_Records provided_
·····
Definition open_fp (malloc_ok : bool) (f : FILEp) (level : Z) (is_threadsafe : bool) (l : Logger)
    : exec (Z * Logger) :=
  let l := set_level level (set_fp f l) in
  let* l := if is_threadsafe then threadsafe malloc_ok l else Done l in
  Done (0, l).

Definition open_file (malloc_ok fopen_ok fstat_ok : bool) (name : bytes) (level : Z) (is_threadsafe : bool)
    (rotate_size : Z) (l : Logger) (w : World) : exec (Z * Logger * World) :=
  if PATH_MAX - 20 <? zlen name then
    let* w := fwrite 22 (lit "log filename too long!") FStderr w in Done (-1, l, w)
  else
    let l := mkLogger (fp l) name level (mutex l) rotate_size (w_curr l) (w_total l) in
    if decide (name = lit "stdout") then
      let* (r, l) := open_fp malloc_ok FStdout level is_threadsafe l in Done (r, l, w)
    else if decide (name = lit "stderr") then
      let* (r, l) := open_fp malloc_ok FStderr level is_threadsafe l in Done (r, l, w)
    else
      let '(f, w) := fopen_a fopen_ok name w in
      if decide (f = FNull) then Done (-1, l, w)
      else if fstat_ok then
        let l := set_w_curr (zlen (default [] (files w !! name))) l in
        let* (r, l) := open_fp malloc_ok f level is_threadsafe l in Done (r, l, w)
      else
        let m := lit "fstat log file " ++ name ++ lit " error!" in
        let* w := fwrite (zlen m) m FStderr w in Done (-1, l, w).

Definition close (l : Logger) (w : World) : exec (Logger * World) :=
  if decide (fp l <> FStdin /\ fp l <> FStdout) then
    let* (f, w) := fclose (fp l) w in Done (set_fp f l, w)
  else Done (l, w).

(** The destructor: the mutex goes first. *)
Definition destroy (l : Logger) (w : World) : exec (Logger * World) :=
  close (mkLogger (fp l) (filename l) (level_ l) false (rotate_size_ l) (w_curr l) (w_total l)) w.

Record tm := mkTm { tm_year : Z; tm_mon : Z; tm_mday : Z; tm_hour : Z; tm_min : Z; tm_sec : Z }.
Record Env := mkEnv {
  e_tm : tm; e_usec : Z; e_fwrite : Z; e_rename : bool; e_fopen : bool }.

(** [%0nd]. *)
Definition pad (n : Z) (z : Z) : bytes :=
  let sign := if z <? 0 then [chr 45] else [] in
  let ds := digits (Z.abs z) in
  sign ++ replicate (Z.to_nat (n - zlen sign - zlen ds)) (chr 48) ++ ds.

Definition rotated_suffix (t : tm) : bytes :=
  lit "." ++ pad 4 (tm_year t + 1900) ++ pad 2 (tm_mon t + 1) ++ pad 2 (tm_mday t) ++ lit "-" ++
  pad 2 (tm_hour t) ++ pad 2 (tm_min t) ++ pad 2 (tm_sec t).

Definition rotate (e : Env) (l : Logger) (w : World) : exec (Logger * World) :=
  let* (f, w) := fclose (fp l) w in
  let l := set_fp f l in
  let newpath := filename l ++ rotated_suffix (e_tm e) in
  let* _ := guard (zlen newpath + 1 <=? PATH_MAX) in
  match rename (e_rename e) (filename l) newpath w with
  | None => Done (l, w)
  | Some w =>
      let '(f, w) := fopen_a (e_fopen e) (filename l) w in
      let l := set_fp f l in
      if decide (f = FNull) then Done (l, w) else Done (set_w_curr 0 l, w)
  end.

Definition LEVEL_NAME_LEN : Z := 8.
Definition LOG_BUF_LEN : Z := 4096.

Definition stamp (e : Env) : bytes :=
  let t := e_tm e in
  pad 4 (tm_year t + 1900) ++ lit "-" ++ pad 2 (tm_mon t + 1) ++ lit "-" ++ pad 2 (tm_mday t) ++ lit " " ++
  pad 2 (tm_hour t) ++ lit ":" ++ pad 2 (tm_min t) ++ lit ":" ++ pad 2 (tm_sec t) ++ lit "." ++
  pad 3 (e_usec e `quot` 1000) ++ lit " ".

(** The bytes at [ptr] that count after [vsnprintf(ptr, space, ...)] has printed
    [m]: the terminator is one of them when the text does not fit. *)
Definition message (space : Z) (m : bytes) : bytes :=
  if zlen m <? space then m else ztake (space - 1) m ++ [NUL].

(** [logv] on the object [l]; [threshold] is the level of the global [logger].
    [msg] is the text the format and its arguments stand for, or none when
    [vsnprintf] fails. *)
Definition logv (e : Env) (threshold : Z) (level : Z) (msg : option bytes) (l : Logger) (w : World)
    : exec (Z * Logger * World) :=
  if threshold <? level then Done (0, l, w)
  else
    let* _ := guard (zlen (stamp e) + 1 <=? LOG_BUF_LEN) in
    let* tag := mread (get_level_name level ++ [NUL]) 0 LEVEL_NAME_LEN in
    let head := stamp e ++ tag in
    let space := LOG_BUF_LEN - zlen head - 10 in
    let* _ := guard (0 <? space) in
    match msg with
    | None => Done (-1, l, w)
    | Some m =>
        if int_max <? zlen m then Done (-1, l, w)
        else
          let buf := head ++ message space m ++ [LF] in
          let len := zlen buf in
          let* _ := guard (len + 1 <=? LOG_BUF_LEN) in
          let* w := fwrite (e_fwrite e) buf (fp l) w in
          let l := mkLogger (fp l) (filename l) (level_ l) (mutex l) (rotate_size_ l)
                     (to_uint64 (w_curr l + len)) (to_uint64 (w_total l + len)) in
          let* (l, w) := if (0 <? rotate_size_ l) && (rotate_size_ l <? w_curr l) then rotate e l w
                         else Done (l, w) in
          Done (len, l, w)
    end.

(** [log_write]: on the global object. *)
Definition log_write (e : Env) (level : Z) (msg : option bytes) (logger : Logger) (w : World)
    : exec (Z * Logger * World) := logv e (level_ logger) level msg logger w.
·····
_Your assignment_
Give back precisely the lines above that start at the line containing "None => Done (-1, l, w)" and end at the line containing "let l := mkLogger (fp l) (filename", inclusive. No other lines belong in the output.

_Exercise answer_
    | None => Done (-1, l, w)
    | Some m =>
        if int_max <? zlen m then Done (-1, l, w)
        else
          let buf := head ++ message space m ++ [LF] in
          let len := zlen buf in
          let* _ := guard (len + 1 <=? LOG_BUF_LEN) in
          let* w := fwrite (e_fwrite e) buf (fp l) w in
          let l := mkLogger (fp l) (filename l) (level_ l) (mutex l) (rotate_size_ l)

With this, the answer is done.